The online pharma baby boom

The COVID-19 pandemic left few facets of life untouched tragically in so many cases. It also had a major impact on economics and shopping habits in particular. While e-commerce emerged at a time when the children of the Baby Boomer generation, Gen X, were first logging on, before the Millennials ever had a bank card and before Gen Z was even born, perhaps even before silver surfers were to be minted, it became the domain of the younger tech-savvy users. See footnote for generational definitions.

As the pandemic hit, Gen X and the Baby Boomers, many of whom had opted out after the dot-com bubble burst, found themselves opting back in out of necessity especially as online pharmaceutical platforms became de rigueur for dealing with the aches and ailments of the ageing internet players.

A study in the International Journal of Business Information Systems has looked closely at specific elements that inspire trust among older consumers, especially when purchasing medicines online. After all, this is an area of e-commerce fraught with safety concerns. Trust in this sector is more than just a buzzword. It does not matter so much if the latest gadget or fashion accessory does not live up to expectations, but when your life-saving pills and potions fall short…well, it could be game over.

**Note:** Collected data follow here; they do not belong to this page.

(** What the simulation pass of a tick does to the two buffers. *)
Lemma simulation_pass
    (gridSize step nx ny : Z) (g : Life.gpu) (ids : list vec3u) :
  0 <= step ->
  length (Life.storage g) = 2%nat ->
  let bg := Life.bindGroup_at gridSize (step mod 2) in
  let current := Z.to_nat (step mod 2) in
  let next := Z.to_nat ((step + 1) mod 2) in
  let before := Life.storage g in
  let after := Life.storage (Life.exec ids g (Life.ComputePass bg nx ny)) in
  Life.buffer_at after current = Life.buffer_at before current
  /\ Life.buffer_at after next
     = Life.run_invocations (Life.uniformArray gridSize)
         (Life.buffer_at before current) ids (Life.buffer_at before next).
Proof.
  intros Hs Hlen bg current next before after.
  destruct (bindGroup_at_spec gridSize step Hs) as (E0 & E1 & E2).
  fold bg in E0, E1, E2. fold current in E1. fold next in E2.
  pose proof (Z.mod_pos_bound step 2 ltac:(lia)) as Bs.
  pose proof (Z.mod_pos_bound (step + 1) 2 ltac:(lia)) as Bn.
  assert (Hd : Life.binding1 bg <> Life.binding2 bg).
  { rewrite E1, E2. subst current next.
    rewrite Z.add_mod by lia.
    assert (step mod 2 = 0 \/ step mod 2 = 1) as [-> | ->] by lia; done. }
  assert (Hb : (Life.binding2 bg < length before)%nat).
  { rewrite E2. subst before next. rewrite Hlen. lia. }
  subst after. cbn [Life.exec Life.storage].
  rewrite <- E0, <- E1, <- E2. split.
  - by apply dispatch_input.
  - by apply dispatch_output.
Qed.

It has to be emphasised that for consumers who spent decades relying on face-to-face interactions at local pharmacies, for many making the digital leap to online transactions requires overcoming a lifetime of ingrained habits. The researchers conducted a detailed analysis of survey data from 314 respondents. They used structural equation modelling, a sophisticated statistical method, to identify relationships between variables emerging from the survey answers.

The team has found that three factors are associated with reliably building trust among older e-commerce users: brand image, monetary value, and offline presence.

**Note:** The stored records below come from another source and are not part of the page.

Lemma lookup_update_path p f e x :
  lookup_path p e = Some x ->
  lookup_path p (update_path p f e) = Some (f x).
Proof.
  revert e. induction p as [|[k|i] p IH]; intros e; simpl.
  - now intros [= ->].
  - destruct e; try discriminate. rewrite dict_get_update.
    destruct (Py.dict_get k d); [apply IH | discriminate].
  - destruct e; try discriminate. rewrite nth_error_update.
    destruct (nth_error l i); [apply IH | discriminate].
Qed.

(** ** Attribute flattening *)

Lemma set_event_compose f g s :
  set_event f (set_event g s) = set_event (fun e => f (g e)) s.
Proof. reflexivity. Qed.

Lemma set_event_eq f g s :
  f (event s) = g (event s) -> set_event f s = set_event g s.
Proof. unfold set_event. now intros ->. Qed.

Lemma set_event_same f s : f (event s) = event s -> set_event f s = s.
Proof. destruct s; unfold set_event; simpl. now intros ->. Qed.

Lemma existsb_eqb_in k l : existsb (pystr_eqb k) l = true <-> In k l.
Proof.
  rewrite existsb_exists. split.
  - intros (x & Hx & E). apply pystr_eqb_eq in E. now subst.
  - intros H. exists k. split; [exact H | apply pystr_eqb_refl].
Qed.

Lemma distinct_app_notin l1 k l2 :
  distinct (l1 ++ k :: l2) = true -> ~ In k l1.
Proof.
  induction l1 as [|x l1 IH]; simpl; [tauto|].
  rewrite andb_true_iff, negb_true_iff. intros [Hx Hd] [->|Hin].
  - assert (H : existsb (pystr_eqb k) (l1 ++ k :: l2) = true)
      by (apply existsb_eqb_in, in_app_iff; right; now left).
    congruence.
  - now apply IH.
Qed.

Lemma dict_set_middle done k v x rest :
  ~ In k (map fst done) ->
  Py.dict_set k x (done ++ (k, v) :: rest) = done ++ (k, x) :: rest.
Proof.
  induction done as [|[k0 v0] done IH]; simpl; intros H.
  - now rewrite pystr_eqb_refl.
  - destruct (pystr_eqb k k0) eqn:E.
    + apply pystr_eqb_eq in E. subst. tauto.
    + rewrite IH; [reflexivity | tauto].
Qed.

Lemma map_fst_flatten l : map fst (map flatten_item l) = map fst l.
Proof. rewrite map_map. reflexivity. Qed.

Lemma list_update_middle done a f rest :
  list_update (List.length done) f (done ++ a :: rest) = done ++ f a :: rest.
Proof. induction done as [|x done IH]; simpl; [reflexivity | now rewrite IH]. Qed.

Lemma nth_error_middle (done : list json) a rest :
  nth_error (done ++ a :: rest) (List.length done) = Some a.
Proof. induction done as [|x done IH]; simpl; [reflexivity | exact IH]. Qed.

Lemma join_flatten l joined :
  Py.join (lit ",") (JList l) = Ok joined ->
  flatten_value (JList l) = JStr joined.
Proof.
  unfold Py.join, flatten_value. cbn [Py.iter].
  destruct (Py.all_str l); [now intros [= <-] | discriminate].
Qed.

Section Flattening.
Context {lib : PyLib} (svc : services).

Brand image emerges as a powerful influence. A vendor with a strong, positive reputation can reassure wary customers by reducing perceived risks, a critical concern for individuals used to assessing products in person. Whether through word-of-mouth, advertising, or long-standing credibility, a trusted brand becomes a dead cert, if you’ll pardon the allusion.

Equally important, the team found, was value for money. Competitive pricing and well-crafted discounts are not mere enticements. For older consumers, often living on fixed incomes, such financial incentives can make online shopping more appealing and more accessible.

Finally, the existence of a physical shop, somewhere in town or a not-too-distant location, offers additional reassurance. An offline location tethers the online operation to the real world. This makes it tangible and legitimate, almost suggesting that if one really had to, one could drive to the shop and discuss any concerns face to face with the manager. Ultimately, this notion bridges any gap in the trust might one have in a virtual as opposed to a physical shop.

What began as a necessary adjustment during the pandemic, is evolving into a permanent shift, with many older shoppers who may well not have had a prior digital life, proving that it can be, for them just as with any Gen Z, all about the clicks.

Maddodi, B., Shetty, D.K., Tatkar, N.S., Parthasarathy, K., Shridutt, B., Prasad, S.K., Pavithra, S., Naik, N., Mahdaviamiri, D. and Patil, V. (2025) ‘Factors influencing online purchase decisions of pharmaceutical products by baby boomers: mediating effect of consumer behaviour and attitude on trust development’, Int. J. Business Information Systems, Vol. 48, No. 1, pp.118–135.


Footnote

Recent generations are loosely defined as having been born in the following periods, although the boundaries are not demographically as precise and in some literature, they may be broader. For instance, some researchers define the Millennials as simply spanning those born in the early 1980s to the early 2000s. The same is true for all generations cited, there are variations depending specific sources.

Baby Boomers (the Boomers) – born 1944-1964
Generation X (Gen X) – born 1965-1980
Generation Y (the Millennials) – born 1981-1996
Generation Z (the Zoomers) – born 1997-2012

The parents of the Boomers (growing up in the so-called boom years after World War II) are sometimes known as the Silent Generation, (born 1928–1945) their grandparents, the Greatest Generation (born 1901–1927), and their Great Grandparents, the Lost Generation (born 1883-1900  experiencing World War I in their youth). The cohorts after Gen Z, the Zoomers, are Generation alpha (born in the early 2010s and no later than the mid-2020s) and Generation beta (a near-future generation of those born this year, 2025 and into 2039).

The irony of talking about the Boomers and Gen X as somehow not being tech-savvy is that it was people of those generations who invented and implemented the internet, and their work began in the 60s!